Há décadas que o movimento espírita não
passava por fenômeno tão curioso, como esse que
observamos nos últimos anos: espíritas defensores
de certas pautas políticas acusando outros espíritas
por defenderem pautas políticas; espíritas afirmando
que o espiritismo não se preocupa com questões
sociais; espíritas defendendo porte de armas e, também,
espíritas defendendo a pena de morte.
Ao mesmo tempo que esses discursos criam diversos problemas
internos, como uma grande evasão de frequentadores de
casas espíritas que não corroboram essas concepções
esdrúxulas e belicosas existe, também, um grande
ponto positivo: o verniz social já não se sustenta
tão bem no calor dos debates, quanto na postura morna
daqueles que tentavam esconder suas ideologias.
Vejam, há uma grande diferença entre aquele que
se posiciona após muita reflexão dos que tentam,
de forma quase infantil, fingir um discurso imparcial. Diante
da dor alheia não é possível um posicionamento
neutro. Ou você está do lado do sofredor ou do
lado do sistema, da manutenção do sofrimento dos
subalternos, dos marginalizados do mundo.
Ontem (04/11/2019), tive contato
com um texto que afirmava, depois de outras barbaridades, que
o espiritismo não se preocupa com às questões
sociais, visto que a reencarnação explica, por
exemplo, a existência da pobreza e da riqueza. Essa afirmação
demonstra a intenção clara em deslocar o debate,
acerca das desigualdades sociais, para fora das tribunas e grupos
de estudos espíritas. Por que encontramos esse tipo de
defesa dentro do movimento espírita?
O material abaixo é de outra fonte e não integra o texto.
Definition op_handle (op : pool_op) : option ChunkHandle :=
  match op with
  | OpAllocate _ => None
  | OpWritablePayload h | OpWriteAndPublish h _ _ _ _ _ | OpPublishLoaned h _ _ _ _
  | OpAddReference h | OpRelease h | OpReclaim h | OpCancel h => Some h
  end.

(** A payload was announced but no buffer given: refused before the handle is looked at. *)
Definition null_data (op : pool_op) : bool :=
  match op with
  | OpWriteAndPublish _ d n _ _ _ => negb (n =? 0) && bool_decide (d = None)
  | _ => false
  end.

(** The status an operation needs its chunk to have. *)
Definition required (op : pool_op) (s : chunk_status) : bool :=
  match op with
  | OpAllocate _ => true
  | OpWritablePayload _ | OpWriteAndPublish _ _ _ _ _ _ | OpPublishLoaned _ _ _ _ _ | OpCancel _ =>
      is_loaned s
  | OpAddReference _ | OpRelease _ => is_published s
  | OpReclaim _ => is_released s
  end.

Definition reject_handle (op : pool_op) : pool_reply :=
  match op with
  | OpWritablePayload _ => ReplyWritable (mkWritableChunkResult InvalidChunkHandle None)
  | OpRelease _ => ReplyRelease (mkReleaseResult InvalidChunkHandle 0 false)
  | _ => ReplyError InvalidChunkHandle
  end.

Definition reject_status (op : pool_op) : pool_reply :=
  match op with
  | OpWritablePayload _ => ReplyWritable (mkWritableChunkResult InvalidState None)
  | OpRelease _ => ReplyRelease (mkReleaseResult DuplicateRelease 0 false)
  | _ => ReplyError InvalidState
  end.

(** What both publish operations are given: size, sequence, timestamp, references. *)
Definition publish_args (op : pool_op) : option (Z * Z * Z * Z) :=
  match op with
  | OpWriteAndPublish _ _ n s t r | OpPublishLoaned _ n s t r => Some (n, s, t, r)
  | _ => None
  end.

(** The payload after a publish: copied from the buffer, or as the loan left it. *)
Definition published_payload (op : pool_op) (c : spec_chunk) : list Z :=
  match op with
  | OpWriteAndPublish _ (Some data) n _ _ _ =>
      put_at 0 (take (Z.to_nat n) data) (sp_payload c)
  | _ => sp_payload c
  end.

Inductive spec_step (pool : Z) (A : list spec_chunk) : pool_op -> pool_reply -> list spec_chunk -> Prop :=
  | spec_too_large n :
      Forall (fun c => sp_capacity c < n) A ->
      spec_step pool A (OpAllocate n)
        (ReplyAllocation (mkAllocationResult MessageTooLarge empty_ChunkHandle 0)) A
  | spec_exhausted n cap :
      best_fit A n cap -> Forall (fun c => sp_capacity c = cap -> sp_status c <> SFree) A ->
      spec_step pool A (OpAllocate n)
        (ReplyAllocation (mkAllocationResult PoolExhausted empty_ChunkHandle 0)) A
  | spec_allocated n i c :
      A !! i = Some c -> best_fit A n (sp_capacity c) -> sp_status c = SFree ->
      spec_step pool A (OpAllocate n)
        (ReplyAllocation (mkAllocationResult Ok
           (mkChunkHandle pool (Z.of_nat i) (next_generation (sp_generation c)) (sp_offset c))
           (sp_capacity c)))
        (<[i := c <| sp_generation := next_generation (sp_generation c) |>
                  <| sp_status := SLoaned n |>]> A)
  | spec_null op :
      null_data op = true -> spec_step pool A op (ReplyError InvalidArgument) A
  | spec_stale op handle :
      op_handle op = Some handle -> null_data op = false ->
      (forall i c, ~ denotes pool A handle i c) -> spec_step pool A op (reject_handle op) A
  | spec_wrong_status op handle i c :
      op_handle op = Some handle -> null_data op = false -> denotes pool A handle i c ->
      required op (sp_status c) = false -> spec_step pool A op (reject_status op) A
  | spec_writable handle i c n :
      denotes pool A handle i c -> sp_status c = SLoaned n ->
      spec_step pool A (OpWritablePayload handle)
        (ReplyWritable (mkWritableChunkResult Ok (Some (sp_offset c)))) A
  | spec_bad_publish op handle i c size n s t r :
      op_handle op = Some handle -> publish_args op = Some (n, s, t, r) -> null_data op = false ->
      denotes pool A handle i c -> sp_status c = SLoaned size -> n <> size \/ s = 0 \/ r = 0 ->
      spec_step pool A op (ReplyError InvalidArgument) A
  | spec_publish op handle i c n s t r :
      op_handle op = Some handle -> publish_args op = Some (n, s, t, r) -> null_data op = false ->
      denotes pool A handle i c -> sp_status c = SLoaned n -> s <> 0 -> r <> 0 ->
      spec_step pool A op (ReplyError Ok)
        (<[i := c <| sp_status := SPublished n s t r |>
                  <| sp_payload := published_payload op c |>]> A)
  | spec_reference_limit handle i c n s t :
      denotes pool A handle i c -> sp_status c = SPublished n s t u32_max ->
      spec_step pool A (OpAddReference handle) (ReplyError InvalidState) A
  | spec_add_reference handle i c n s t r :
      denotes pool A handle i c -> sp_status c = SPublished n s t r -> r < u32_max ->
      spec_step pool A (OpAddReference handle) (ReplyError Ok)
        (<[i := c <| sp_status := SPublished n s t (r + 1) |>]> A)
  | spec_release handle i c n s t r :
      denotes pool A handle i c -> sp_status c = SPublished n s t r ->
      spec_step pool A (OpRelease handle) (ReplyRelease (mkReleaseResult Ok (r - 1) (r =? 1)))
        (<[i := c <| sp_status := if r =? 1 then SReleased else SPublished n s t (r - 1) |>]> A)
  | spec_reclaim handle i c :
      denotes pool A handle i c -> sp_status c = SReleased ->
      spec_step pool A (OpReclaim handle) (ReplyError Ok) (<[i := c <| sp_status := SFree |>]> A)
  | spec_cancel handle i c n :
      denotes pool A handle i c -> sp_status c = SLoaned n ->
      spec_step pool A (OpCancel handle) (ReplyError Ok) (<[i := c <| sp_status := SFree |>]> A).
Será medo,
ignorância ou má-fé?
Em O Livro dos Espíritos,
Allan Kardec questiona se é lei da Natureza a desigualdade
das condições sociais. Os espíritos respondem:
Não; é obra do homem e não de Deus. [1]
Na questão 803, ainda n’O Livro dos
Espíritos, Kardec indaga:
Perante Deus, são iguais todos os homens?
“Sim, todos tendem para o mesmo fim e Deus fez Suas leis
para todos. Dizeis frequentemente: “O Sol luz para todos”
e enunciais assim uma verdade maior e mais geral do que pensais.”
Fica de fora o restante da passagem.